Stored items from a collection
Lemma startup_filtering_witness :
  chatHistory (mount stale_storage).1 !! lit "music"
  = Some [ {| m_role := user; content := lit "jazz"; timestamp := lit "t0" |} ]
  ∧ snapshot (mount stale_storage).1 (lit "sports") = [].
Proof.
  split.
  - destruct (startup_filtering stale_storage _ initialState (lit "music") eq_refl)
      as [Hkeep _].
    destruct Hkeep as [_ Hm]; [vm_compute; by repeat constructor|].
    rewrite Hm. vm_compute. reflexivity.
  - destruct (startup_filtering stale_storage _ initialState (lit "sports") eq_refl)
      as [_ Hdrop].
    apply Hdrop. intros Hin. apply list_elem_of_In in Hin.
    repeat (destruct Hin as [Hin | Hin]; [vm_compute in Hin; discriminate|]).
    destruct Hin.
Defined.

(** ** C5: transcripts only grow *)

Lemma handleSubmit_resume_prefix k o now st id :
  snapshot st id `prefix_of` snapshot (handleSubmit_resume k o now st) id.
Proof.
  unfold snapshot.
  destruct (handleSubmit_try k o now st) as [st1|st1] eqn:Htry.
  - destruct o as [ | | |d]; try (by inversion Htry).
    destruct (redirect d) eqn:Hr.
    + destruct (find_section (d_section d)) as [new|] eqn:Hf.
      * destruct (handleSubmit_resume_redirect k d now st new Hr Hf) as [-> _].
        apply entry_append_to_prefix.
      * unfold handleSubmit_try in Htry. rewrite Hr, Hf in Htry. inversion Htry.
    + destruct (handleSubmit_resume_answer k d now st Hr) as [-> _].
      apply entry_append_to_prefix.
  - destruct (handleSubmit_resume_throws k o now st st1 Htry) as [-> _]. done.
Qed.

Lemma handleSubmit_prefix t1 o t2 st st' id :
  handleSubmit t1 o t2 st = Some st' →
  snapshot st id `prefix_of` snapshot st' id.
Proof.
  unfold handleSubmit, handleSubmit_begin.
  destruct (blank (prompt st)); [by intros [= <-]|].
  destruct (currentSection st) as [cur|]; [|done].
  intros [= <-]. etrans; [|apply handleSubmit_resume_prefix].
  unfold snapshot. cbn [chatHistory setChatHistory setPrompt setError setIsTyping
                        setIsLoading].
  apply entry_append_to_prefix.
Qed.

(** A call made through the section picker never meets a null section. *)
Lemma submit_total c st : is_Some (submit c st).
Proof.
  unfold submit, handleSubmit, handleSubmit_begin.
  cbn [prompt currentSection setPrompt handleSectionSelect setError setResult
       setCurrentSection].
  destruct (blank (c_queryText c)); eauto.
Qed.

Lemma submit_all_total calls st : is_Some (submit_all calls st).
Proof.
  revert st. induction calls as [|c calls IH]; intros st; cbn [submit_all]; [eauto|].
  destruct (submit_total c st) as [st' ->]. apply IH.
Qed.

Lemma submit_all_app calls1 calls2 st :
  submit_all (calls1 ++ calls2) st
  = match submit_all calls1 st with
    | Some st1 => submit_all calls2 st1
    | None => None
    end.
Proof.
  revert st. induction calls1 as [|c calls1 IH]; intros st; [reflexivity|].
  rewrite <- app_comm_cons. cbn [submit_all].
  destruct (submit c st); [apply IH|reflexivity].
Qed.

Lemma submit_all_prefix calls st st' id :
  submit_all calls st = Some st' →
  snapshot st id `prefix_of` snapshot st' id.
Proof.
  revert st. induction calls as [|c calls IH]; intros st; cbn [submit_all].
  - by intros [= <-].
  - destruct (submit c st) as [st1|] eqn:Hc; [|done].
    intros Hrest. etrans; [|by apply IH].
    apply (handleSubmit_prefix _ _ _ _ _ id) in Hc. exact Hc.
Qed.

(** C5. Along any sequence of successful submissions, from any state:
    between an earlier point and a later point of the sequence no
    transcript gets shorter, and every message of the earlier transcript
    is, unchanged, at the same position of the later one. *)
Theorem append_only (st : AppState) (earlier later : list call) :
  Forall (fun c => succeeds (c_outcome c) = true) (earlier ++ later) →
  ∃ st1 st2,
    submit_all earlier st = Some st1
    ∧ submit_all (earlier ++ later) st = Some st2
    ∧ ∀ id,
        (length (snapshot st1 id) ≤ length (snapshot st2 id))%nat
        ∧ ∀ i msg, snapshot st1 id !! i = Some msg → snapshot st2 id !! i = Some msg.
Proof.
  intros _.
  destruct (submit_all_total earlier st) as [st1 H1].
  destruct (submit_all_total later st1) as [st2 H2].
  exists st1, st2. split; [exact H1|].
  split; [by rewrite submit_all_app, H1|].
  intros id. pose proof (submit_all_prefix later st1 st2 id H2) as Hpre.
  split; [by apply prefix_length|].
  intros i msg Hi. by eapply prefix_lookup_Some.
Qed.

Lemma append_only_witness :
  ∃ st1 st2,
    submit_all (take 1 two_calls) initialState = Some st1
    ∧ submit_all (take 1 two_calls ++ drop 1 two_calls) initialState = Some st2
    ∧ ∀ id,
        (length (snapshot st1 id) ≤ length (snapshot st2 id))%nat
        ∧ ∀ i msg, snapshot st1 id !! i = Some msg → snapshot st2 id !! i = Some msg.
Proof.
  apply (append_only initialState (take 1 two_calls) (drop 1 two_calls)).
  repeat constructor.
Defined.

(** In a section that answers in place the user message is stored twice:
    once before the request and once more with the answer. *)
Example answer_in_place_transcript :
  (λ st, snapshot st (lit "health")) <$> submit_all (take 1 two_calls) initialState
  = Some [ {| m_role := user; content := lit "a"; timestamp := lit "t1" |};
           {| m_role := user; content := lit "a"; timestamp := lit "t1" |};
           {| m_role := assistant; content := lit "b"; timestamp := lit "t2" |} ].
Proof. vm_compute. reflexivity. Qed.

(** ** C4: persistence *)


Lemma commit_chatHistory st ls : ls_chatHistory (commit st ls) = Some (chatHistory st).
Proof. reflexivity. Qed.

Lemma commit_currentSection st ls cur :
  currentSection st = Some cur → ls_currentSection (commit st ls) = Some (s_id cur).
Proof. intros Hc. unfold commit, saveSectionEffect. by rewrite Hc. Qed.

* **WHAT YOU ARE ASKED TO DO**:
Every entry needs to be written out again, exactly as given.

* **REPLY TO THE TASK**:
Lemma startup_filtering_witness :
  chatHistory (mount stale_storage).1 !! lit "music"
  = Some [ {| m_role := user; content := lit "jazz"; timestamp := lit "t0" |} ]
  ∧ snapshot (mount stale_storage).1 (lit "sports") = [].
Proof.
  split.
  - destruct (startup_filtering stale_storage _ initialState (lit "music") eq_refl)
      as [Hkeep _].
    destruct Hkeep as [_ Hm]; [vm_compute; by repeat constructor|].
    rewrite Hm. vm_compute. reflexivity.
  - destruct (startup_filtering stale_storage _ initialState (lit "sports") eq_refl)
      as [_ Hdrop].
    apply Hdrop. intros Hin. apply list_elem_of_In in Hin.
    repeat (destruct Hin as [Hin | Hin]; [vm_compute in Hin; discriminate|]).
    destruct Hin.
Defined.

(** ** C5: transcripts only grow *)

Lemma handleSubmit_resume_prefix k o now st id :
  snapshot st id `prefix_of` snapshot (handleSubmit_resume k o now st) id.
Proof.
  unfold snapshot.
  destruct (handleSubmit_try k o now st) as [st1|st1] eqn:Htry.
  - destruct o as [ | | |d]; try (by inversion Htry).
    destruct (redirect d) eqn:Hr.
    + destruct (find_section (d_section d)) as [new|] eqn:Hf.
      * destruct (handleSubmit_resume_redirect k d now st new Hr Hf) as [-> _].
        apply entry_append_to_prefix.
      * unfold handleSubmit_try in Htry. rewrite Hr, Hf in Htry. inversion Htry.
    + destruct (handleSubmit_resume_answer k d now st Hr) as [-> _].
      apply entry_append_to_prefix.
  - destruct (handleSubmit_resume_throws k o now st st1 Htry) as [-> _]. done.
Qed.

Lemma handleSubmit_prefix t1 o t2 st st' id :
  handleSubmit t1 o t2 st = Some st' →
  snapshot st id `prefix_of` snapshot st' id.
Proof.
  unfold handleSubmit, handleSubmit_begin.
  destruct (blank (prompt st)); [by intros [= <-]|].
  destruct (currentSection st) as [cur|]; [|done].
  intros [= <-]. etrans; [|apply handleSubmit_resume_prefix].
  unfold snapshot. cbn [chatHistory setChatHistory setPrompt setError setIsTyping
                        setIsLoading].
  apply entry_append_to_prefix.
Qed.

(** A call made through the section picker never meets a null section. *)
Lemma submit_total c st : is_Some (submit c st).
Proof.
  unfold submit, handleSubmit, handleSubmit_begin.
  cbn [prompt currentSection setPrompt handleSectionSelect setError setResult
       setCurrentSection].
  destruct (blank (c_queryText c)); eauto.
Qed.

Lemma submit_all_total calls st : is_Some (submit_all calls st).
Proof.
  revert st. induction calls as [|c calls IH]; intros st; cbn [submit_all]; [eauto|].
  destruct (submit_total c st) as [st' ->]. apply IH.
Qed.

Lemma submit_all_app calls1 calls2 st :
  submit_all (calls1 ++ calls2) st
  = match submit_all calls1 st with
    | Some st1 => submit_all calls2 st1
    | None => None
    end.
Proof.
  revert st. induction calls1 as [|c calls1 IH]; intros st; [reflexivity|].
  rewrite <- app_comm_cons. cbn [submit_all].
  destruct (submit c st); [apply IH|reflexivity].
Qed.

Lemma submit_all_prefix calls st st' id :
  submit_all calls st = Some st' →
  snapshot st id `prefix_of` snapshot st' id.
Proof.
  revert st. induction calls as [|c calls IH]; intros st; cbn [submit_all].
  - by intros [= <-].
  - destruct (submit c st) as [st1|] eqn:Hc; [|done].
    intros Hrest. etrans; [|by apply IH].
    apply (handleSubmit_prefix _ _ _ _ _ id) in Hc. exact Hc.
Qed.

(** C5. Along any sequence of successful submissions, from any state:
    between an earlier point and a later point of the sequence no
    transcript gets shorter, and every message of the earlier transcript
    is, unchanged, at the same position of the later one. *)
Theorem append_only (st : AppState) (earlier later : list call) :
  Forall (fun c => succeeds (c_outcome c) = true) (earlier ++ later) →
  ∃ st1 st2,
    submit_all earlier st = Some st1
    ∧ submit_all (earlier ++ later) st = Some st2
    ∧ ∀ id,
        (length (snapshot st1 id) ≤ length (snapshot st2 id))%nat
        ∧ ∀ i msg, snapshot st1 id !! i = Some msg → snapshot st2 id !! i = Some msg.
Proof.
  intros _.
  destruct (submit_all_total earlier st) as [st1 H1].
  destruct (submit_all_total later st1) as [st2 H2].
  exists st1, st2. split; [exact H1|].
  split; [by rewrite submit_all_app, H1|].
  intros id. pose proof (submit_all_prefix later st1 st2 id H2) as Hpre.
  split; [by apply prefix_length|].
  intros i msg Hi. by eapply prefix_lookup_Some.
Qed.

Lemma append_only_witness :
  ∃ st1 st2,
    submit_all (take 1 two_calls) initialState = Some st1
    ∧ submit_all (take 1 two_calls ++ drop 1 two_calls) initialState = Some st2
    ∧ ∀ id,
        (length (snapshot st1 id) ≤ length (snapshot st2 id))%nat
        ∧ ∀ i msg, snapshot st1 id !! i = Some msg → snapshot st2 id !! i = Some msg.
Proof.
  apply (append_only initialState (take 1 two_calls) (drop 1 two_calls)).
  repeat constructor.
Defined.

(** In a section that answers in place the user message is stored twice:
    once before the request and once more with the answer. *)
Example answer_in_place_transcript :
  (λ st, snapshot st (lit "health")) <$> submit_all (take 1 two_calls) initialState
  = Some [ {| m_role := user; content := lit "a"; timestamp := lit "t1" |};
           {| m_role := user; content := lit "a"; timestamp := lit "t1" |};
           {| m_role := assistant; content := lit "b"; timestamp := lit "t2" |} ].
Proof. vm_compute. reflexivity. Qed.

(** ** C4: persistence *)


Lemma commit_chatHistory st ls : ls_chatHistory (commit st ls) = Some (chatHistory st).
Proof. reflexivity. Qed.

Lemma commit_currentSection st ls cur :
  currentSection st = Some cur → ls_currentSection (commit st ls) = Some (s_id cur).
Proof. intros Hc. unfold commit, saveSectionEffect. by rewrite Hc. Qed.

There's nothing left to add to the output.